While on the whole this is a fun way to connect with friends and family, there are potential challenges, especially for younger users.
- Belonging to a group and gaining peer approval are massively important to tweens and teens. On Houseparty there is the potential to feel left out when your friends are having a conversation in a locked room without you. Intentional excluding and bullying are easy and can have a big impact on the emotional well-being and mental health of our children. Anxiety and paranoia can result if an adolescent is aware of an existing group formed by their peers that they are not included in.
- Because friends can invite friends, your child can end up hanging out with kids they (and you) don’t know.
- Houseparty is a live video app, which means interaction happens in the moment and there is the possibility of being exposed to inappropriate content by other people in the room. This can include bad language, behavior, links and texts.
- Some kids have been reported to use it as a way of texting friends without parents monitoring what they say. Parents often check Whatsapp and texts, but not Houseparty. Hiding content and conversations from parents is easy to do and gossiping about peers can become significant.
- Tweens are an incredibly impulsive bunch. Because of where they are in terms of brain development they often act on their emotions and do things without thinking it through. So interacting on a live video app where they want to fit in and may do things they may later regret leaves a lot of room for trouble.
- There are no parental controls on this app. Participants can take screenshots of conversations which can be shared and circulated, often causing emotional harm.
What can you do?
So with all this to worry about, what can parents do to minimize the risks and help create a positive experience for tweens and teens?
- Remember this app has a minimum age of 12. Common Sense media recommends it be used for ages 14 and up. That being said, if your younger children are using this app it is important that you, as a parent are VERY involved. For children under 12 I would suggest allowing your children to use the app only in your presence and in a very controlled environment.

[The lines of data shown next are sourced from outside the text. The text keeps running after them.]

(** * The document-processing HTTP handler of [src/main.py]

    A shallow embedding of [process_document], the only function of the
    repository: a Cloud-Functions HTTP handler that downloads a file,
    sends it to Document AI, pushes the extracted text to Airtable and
    answers the caller.

    The three collaborators ([requests.get], the Document AI client and
    [requests.post]) are outside the repository.  They are modelled as an
    environment of oracles: each call either returns a value or raises a
    Python exception.  The handler threads a trace of the calls it made
    (with their outcomes), so that statements such as "no downstream
    service is contacted" are statements about that trace.

    Writes to standard output ([print]) are not part of the model: they
    are visible neither in the response nor in any downstream call.  The
    expressions evaluated only to be printed read attributes of
    well-typed library objects and cannot raise. *)

From Stdlib Require Import ZArith String List DecimalString PrimFloat.
From stdpp Require Import gmap strings.

Set Warnings "-register-all".
Local Open Scope string_scope.
Local Open Scope Z_scope.

(** ** Python values, exceptions and the few built-in operations used *)

Module Py.

(** Where an exception sits with respect to the two [except] clauses of
    the handler: [except requests.exceptions.RequestException] and
    [except Exception].  [BaseExceptionOnly] stands for the classes
    deriving from [BaseException] but not from [Exception]
    ([KeyboardInterrupt], [SystemExit], [GeneratorExit]). *)
Inductive exc_class := RequestException | OtherException | BaseExceptionOnly.

(** An exception: its class and [str(e)]. *)
Record exn := { exc_cls : exc_class; exc_str : string }.

Definition is_request_exception (e : exn) : bool :=
  match exc_cls e with RequestException => true | _ => false end.

(** [isinstance(e, Exception)]: [RequestException] derives from
    [IOError], hence from [Exception]. *)
Definition is_exception (e : exn) : bool :=
  match exc_cls e with BaseExceptionOnly => false | _ => true end.

(** The outcome of evaluating an expression or a call. *)
Inductive result (A : Type) := Ok (a : A) | Raise (e : exn).
Arguments Ok {A} a.
Arguments Raise {A} e.

(** A decoded JSON document, as [json.loads] builds it: [None], [bool],
    [int], [float], [str], [list], [dict]. *)
Inductive json :=
| JNull
| JBool (b : bool)
| JInt (z : Z)
| JFloat (f : float)
| JStr (s : string)
| JArr (l : list json)
| JObj (m : gmap string json).

(** Truth value of an object ([not x] is its negation). *)
Definition truthy (v : json) : bool :=
  match v with
  | JNull => false
  | JBool b => b
  | JInt z => negb (z =? 0)
  | JFloat f => negb (PrimFloat.eqb f 0%float)
  | JStr s => negb (String.eqb s "")
  | JArr l => match l with [] => false | _ => true end
  | JObj m => negb (bool_decide (m = ∅))
  end.

Definition type_name (v : json) : string :=
  match v with
  | JNull => "NoneType"
  | JBool _ => "bool"
  | JInt _ => "int"
  | JFloat _ => "float"
  | JStr _ => "str"
  | JArr _ => "list"
  | JObj _ => "dict"
  end.

Definition TypeError (msg : string) : exn :=
  {| exc_cls := OtherException; exc_str := msg |}.

(** [str(KeyError(k))] is the [repr] of the key. *)
Definition KeyError (k : string) : exn :=
  {| exc_cls := OtherException; exc_str := "'" +:+ k +:+ "'" |}.

Definition is_substring (needle s : string) : bool :=
  match String.index 0 needle s with Some _ => true | None => false end.

(** [k in v] for a string literal [k]: key membership in a dict,
    element membership in a list (only a [str] element can be equal to
    [k]), substring test in a str, [TypeError] otherwise.  The wording
    of the messages is CPython's. *)
Definition contains (k : string) (v : json) : result bool :=
  match v with
  | JObj m => Ok (bool_decide (is_Some (m !! k)))
  | JArr l =>
      Ok (existsb (fun x => match x with JStr s => String.eqb s k | _ => false end) l)
  | JStr s => Ok (is_substring k s)
  | _ => Raise (TypeError ("argument of type '" +:+ type_name v +:+ "' is not iterable"))
  end.

(** [v[k]] for a string literal [k]. *)
Definition getitem (v : json) (k : string) : result json :=
  match v with
  | JObj m => match m !! k with Some x => Ok x | None => Raise (KeyError k) end
  | JArr _ => Raise (TypeError "list indices must be integers or slices, not str")
  | JStr _ => Raise (TypeError "string indices must be integers, not 'str'")
  | _ => Raise (TypeError ("'" +:+ type_name v +:+ "' object is not subscriptable"))
  end.

(** [str(n)] for an [int]. *)
Definition str_int (n : Z) : string := NilZero.string_of_int (Z.to_int n).

(** [f"{x}"] for the value of [os.getenv]: an unset variable is [None]
    and formats as the text None. *)
Definition format_env (x : option string) : string :=
  match x with Some s => s | None => "None" end.

End Py.
Export Py.

(** ** The objects of the libraries the handler talks to *)

Module requests.
(** The attributes of [requests.Response] that the handler reads. *)
Record Response := {
  status_code : Z;
  content : list Byte.byte;
  text : string
}.
End requests.

Module documentai.
Record Entity := {
  type_ : string;
  confidence : float;
  mention_text : string
}.

Record Document := {
  text : string;
  mime_type : string;
  pages : nat;             (* only [len(document.pages)] is read *)
  entities : list Entity
}.

Record RawDocument := {
  content : list Byte.byte;
  raw_mime_type : string
}.

Record ProcessRequest := {
  name : string;
  raw_document : RawDocument
}.

Record ProcessResponse := { document : Document }.
End documentai.

(** The incoming request: its method and what [request.get_json()] does
    on it (returns the decoded body, returns [None], or raises). *)
Record Request := {
  method : string;
  get_json : result json
}.

(** Module-level configuration, read with [os.getenv] at import time. *)
Record Config := {
  PROJECT_ID : option string;
  LOCATION : option string;
  PROCESSOR_ID : option string;
  BUCKET_NAME : option string;
  AIRTABLE_API_KEY : option string;
  AIRTABLE_BASE_ID : option string;
  AIRTABLE_TABLE_NAME : option string
}.

(** The outside world during one invocation. *)
Record Env := {
  requests_get : json -> result requests.Response;
  DocumentProcessorServiceClient : result unit;
  client_process_document :
    documentai.ProcessRequest -> result documentai.ProcessResponse;
  requests_post :
    string -> gmap string string -> json -> result requests.Response
}.

(** What the handler returns: the tuple (body, status, headers).  The body
    is either a plain string or the result of [jsonify]. *)
Inductive Body := Text (s : string) | Jsonify (j : json).

Record Response := {
  body : Body;
  status : Z;
  resp_headers : gmap string string
}.

(** ** Calls to the outside world and their trace *)

Inductive event :=
| EvGet (url : json) (out : result requests.Response)
| EvClient (out : result unit)
| EvProcess (req : documentai.ProcessRequest)
            (out : result documentai.ProcessResponse)
| EvPost (url : string) (hdrs : gmap string string) (data : json)
         (out : result requests.Response).

Definition trace := list event.

(** Computations that may raise and that log the external calls made. *)
Definition M (A : Type) : Type := trace -> result A * trace.

#[global] Instance M_ret : MRet M := fun A a tr => (Ok a, tr).

#[global] Instance M_bind : MBind M := fun A B k m tr =>
  match m tr with
  | (Ok a, tr') => k a tr'
  | (Raise e, tr') => (Raise e, tr')
  end.

(** An expression evaluated without any external call. *)
Definition eval {A} (r : result A) : M A := fun tr => (r, tr).

(** An external call: its outcome is appended to the trace. *)
Definition call {A} (r : result A) (ev : result A -> event) : M A :=
  fun tr => (r, (tr ++ [ev r])%list).

(** [try: m  except <clause> as e: h e], where [clause] tells which
    exceptions the clause catches; the others propagate. *)
Definition try_except {A} (m : M A) (clause : exn -> bool) (h : exn -> M A)
  : M A :=
  fun tr =>
    match m tr with
    | (Ok a, tr') => (Ok a, tr')
    | (Raise e, tr') => if clause e then h e tr' else (Raise e, tr')
    end.

(** ** The handler *)

Section Handler.

Variable env : Env.
Variable cfg : Config.

(** Lines 23-28. *)
Definition preflight_headers : gmap string string :=
  {[ "Access-Control-Allow-Origin" := "*";
     "Access-Control-Allow-Methods" := "POST";
     "Access-Control-Allow-Headers" := "Content-Type";
     "Access-Control-Max-Age" := "3600" ]}.

(** Line 31. *)
Definition headers : gmap string string :=
  {[ "Access-Control-Allow-Origin" := "*" ]}.

(** [return jsonify({'error': error_msg}), code, headers]. *)
Definition error_response (error_msg : string) (code : Z) : Response :=
  {| body := Jsonify (JObj {[ "error" := JStr error_msg ]});
     status := code;
     resp_headers := headers |}.

(** Lines 134-137. *)
Definition success_response (text : string) : Response :=
  {| body := Jsonify (JObj {[ "success" := JBool true; "text" := JStr text ]});
     status := 200;
     resp_headers := headers |}.

(** Lines 101-105. *)
Definition airtable_data (text : string) : json :=
  JObj {[ "fields" := JObj {[ "Document_AI_Response" := JStr text ]} ]}.

(** Line 108. *)
Definition airtable_url : string :=
  "https://api.airtable.com/v0/" +:+ format_env (AIRTABLE_BASE_ID cfg)
    +:+ "/" +:+ format_env (AIRTABLE_TABLE_NAME cfg).

(** Lines 109-112. *)
Definition airtable_headers : gmap string string :=
  {[ "Authorization" := "Bearer " +:+ format_env (AIRTABLE_API_KEY cfg);
     "Content-Type" := "application/json" ]}.

(** Line 57. *)
Definition processor_name : string :=
  "projects/" +:+ format_env (PROJECT_ID cfg)
    +:+ "/locations/" +:+ format_env (LOCATION cfg)
    +:+ "/processors/" +:+ format_env (PROCESSOR_ID cfg).

(** Lines 60-72. *)
Definition process_request (file_content : list Byte.byte)
  : documentai.ProcessRequest :=
  {| documentai.name := processor_name;
     documentai.raw_document :=
       {| documentai.content := file_content;
          documentai.raw_mime_type := "application/pdf" |} |}.

(** Lines 117-132, the inner [try].  [Some r] is an early [return r];
    [None] falls through to line 134. *)
Definition push_to_airtable (text : string) : M (option Response) :=
  try_except
    (airtable_response ←
       call (requests_post env airtable_url airtable_headers (airtable_data text))
            (EvPost airtable_url airtable_headers (airtable_data text));
     if requests.status_code airtable_response =? 200 then mret None
     else
       mret (Some (error_response
         ("Failed to push to Airtable: Status "
            +:+ str_int (requests.status_code airtable_response)
            +:+ ", Response: " +:+ requests.text airtable_response) 500)))
    is_request_exception
    (fun e =>
       mret (Some (error_response
         ("Error making request to Airtable: " +:+ exc_str e) 500))).

(** Lines 34-137, the body of the outer [try]. *)
Definition try_body (request : Request) : M Response :=
  request_json ← eval (get_json request);
  no_url ←
    (if negb (truthy request_json) then mret true
     else b ← eval (contains "fileUrl" request_json); mret (negb b));
  if no_url : bool then mret (error_response "No file URL provided" 400)
  else
    file_url ← eval (getitem request_json "fileUrl");
    response ← call (requests_get env file_url) (EvGet file_url);
    if negb (requests.status_code response =? 200) then
      mret (error_response
        ("Failed to download file: Status "
           +:+ str_int (requests.status_code response)) 400)
    else
      let file_content := requests.content response in
      match file_content with
      | [] => mret (error_response "Downloaded file is empty" 400)
      | _ =>
          client ← call (DocumentProcessorServiceClient env) EvClient;
          let request' := process_request file_content in
          result ← call (client_process_document env request')
                        (EvProcess request');
          let document := documentai.document result in
          let text := documentai.text document in
          early ← push_to_airtable text;
          match early with
          | Some r => mret r
          | None => mret (success_response text)
          end
      end.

- With older teens, give them more freedom and responsibility to manage their interactions without your involvement. But make sure they know you are there to help and advise.
- Understand the app. Houseparty’s web page has extensive information about how the app works and security that can help parents navigate ways to protect their children’s privacy and personal information. For example, there are instructions on how to turn off location.
- Download the app yourself, understand how it works and become friends with your child on the app. This way you will be notified when they are “in the house” and can also pop in from time to time, seeing who your child in hanging out with.
- Strongly advise your child not to hang out with people they don’t know. Stick to close friends.
- Encourage your child to LOCK the room they are hanging out with their friends in, thus ensuring nobody barges in uninvited.
- Talk to your child about the app and coach them in its use, including appropriate etiquette and what to do if they find themselves in an uncomfortable situation. Make sure your children know they can come to you with any problems they may have and keep the communication channels open.
- Keep helping your child develop their EQ (Emotional Quotient) and LQ (Love Quotient) so that they are kind in their interactions and secure in their identity.
To use or not to use
In short, Houseparty allows users to interact on a fun, live platform. You can video chat, text, and play games with groups of up to eight. It is aimed at tweens and teens but due to lockdown is used extensively by friends and family of all ages.
The downside is lack of parental controls, potential emotional harm to those who are excluded or bullied on the app, and the obvious dangers that come from using a live streaming service. However, if you stay involved and attentive, checking in regularly and keeping communication open, it can be a fun way for older kids to stay connected to their peer groups.